__Problem statement__.
Please return every line of the records that contains the word "noDrop".

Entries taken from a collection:

------------------------------------

(** The [switch] on the action: an outbound, nothing, or the result. *)
Definition preAction (supportBypass hasRouteContext : bool) (network : string) (index : nat) (a : option RuleAction)
    : result (option Outbound + PreMatchOutcome) :=
  let byName tag :=
    if negb hasRouteContext then Ok (inr PreContinue)
    else named ← preNamed network tag;
         match named with inl o => Ok (inl (Some o)) | inr outcome => Ok (inr outcome) end in
  match a with
  | Some (ActReject method noDrop) =>
      if String.eqb network NetworkTCP && String.eqb method RuleActionRejectMethodReply
      then Ok (inr (PreError (E_New "reject method `reply` is not supported for TCP connections")))
      else if String.eqb network NetworkUDP && String.eqb method RuleActionRejectMethodReply
      then Ok (inr (PreError (E_New "reject method `reply` is not supported for UDP connections")))
      else
        let '(err, dropCounter) := Reject_Error method noDrop (r_dropCounter rt index) (r_now rt) in
        cause ← err; Ok (inr (PreRejected index cause dropCounter))
  | Some (ActBypass tag _) => if supportBypass then Ok (inr PreBypassed) else byName tag
  | Some (ActRoute tag _) => byName tag
  | _ => Ok (inl None)
  end.

(** The resolution of a domain destination, and the call. *)
Definition preDirect (outbound : Outbound) (metadata : InboundContext) : PreMatchOutcome :=
  if IsDomain (ic_Destination metadata) then
    let is4 := IsIPv4 (ic_Source metadata) in
    let resolve := mkRuleActionResolve "" 0 (if is4 then DomainStrategyIPv4Only else DomainStrategyIPv6Only)
                     false false None prefixZero in
    match (if nonempty (ic_DestinationAddresses metadata) then inl metadata else actionResolve metadata resolve) with
    | inr err => PreError err
    | inl metadata =>
        match list_find (fun a => (if is4 then Netip.Is4 a else Netip.Is6 a) = true) (ic_DestinationAddresses metadata) with
        | None => PreError (E_New ((if is4 then "no IPv4 address found for domain: "
                                    else "no IPv6 address found for domain: ")
                                   +:+ sa_Fqdn (ic_Destination metadata)))
        | Some (_, newDestination) =>
            PreDirect outbound (metadata {{ ic_Destination := mkSocksaddr newDestination 0 "" }}) (Some newDestination)
        end
    end
  else PreDirect outbound metadata None.

Definition PreMatch (metadata : InboundContext) (sc : SC) (cache : pc) (hasRouteContext supportBypass : bool)
    : result PreMatchOutcome :=
  '(st, selected) ← (matchRule metadata sc cache true supportBypass InputNone).1;
  let metadata := (st_metadata st).1 in
  match selected with
  | Fatal err => Ok (PreError err)
  | NoRule =>
      if negb (String.eqb (ic_Network metadata) NetworkICMP) then Ok PreContinue
      else match defaultOutbound (ic_Network metadata)
                   (ic_Network metadata +:+ " is not supported by default outbound: ") with
           | Ok outbound => direct ← asDirectRoute outbound; Ok (preDirect direct metadata)
           | Err err => Ok (PreError err)
           | Panic p => Panic p
           end
  | SelectRule index rule =>
      decided ← preAction supportBypass hasRouteContext (ic_Network metadata) index (Rule_Action rule);
      Ok (match decided with
          | inr outcome => outcome
          | inl None => PreContinue
          | inl (Some outbound) => preDirect outbound metadata
          end)
  end.
Definition demoStreamStart : @matchRuleState unit :=
  mkMatchRuleState (demoMetadata, tt) [] [] (InputStream [StreamData [Byte.x61]; StreamData [Byte.x62]]).

Definition demoRun : @matchRuleState unit * @Selected demoLibs :=
  match (@matchRule demoLibs unit unit (demoRouter demoRules) demoMetadata tt tt false false (st_input demoStreamStart)).1 with
  | Ok p => p
  | _ => (demoStreamStart, NoRule)
  end.

Lemma selected_rule_is_first_witness :
  match demoRun.2 with SelectRule i _ => i = 2%nat | _ => False end /\
  exists st0 i sti, @reaches demoLibs unit unit (demoRouter demoRules) false false demoRules st0 i sti.
Proof.
  split; [reflexivity|].
  destruct (@selected_rule_is_first demoLibs unit unit (demoRouter demoRules) demoMetadata tt tt false false
              (st_input demoStreamStart) demoRun.1 demoRun.2 ltac:(reflexivity)) as (i & sti & Hr & _). by eexists _, i, sti.
Defined.

Definition demoOutcome : @RouteOutcome :=
  match @routeConnection demoLibs unit unit (demoRouter demoRules) demoMetadata tt tt [StreamData [Byte.x61]] with
  | Ok out => out
  | _ => ReturnError IO_EOF
  end.

Lemma handed_to_supporting_outbound_witness :
  exists ob network, handedOver demoOutcome = Some (Some ob, network) /\ network ∈ ob_Network ob.
Proof.
  destruct (@handed_to_supporting_outbound demoLibs unit unit (demoRouter demoRules) demoMetadata tt tt
              demoOutcome (Some demoProxy, NetworkTCP)
              ltac:(left; exists [StreamData [Byte.x61]]; reflexivity) ltac:(reflexivity)) as (ob & network & Ho & Hn & _).
  exists ob, network. split; [by rewrite <- Ho|done].
Defined.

------------------------------------

__Completed exercise__.
  | Some (ActReject method noDrop) =>
        let '(err, dropCounter) := Reject_Error method noDrop (r_dropCounter rt index) (r_now rt) in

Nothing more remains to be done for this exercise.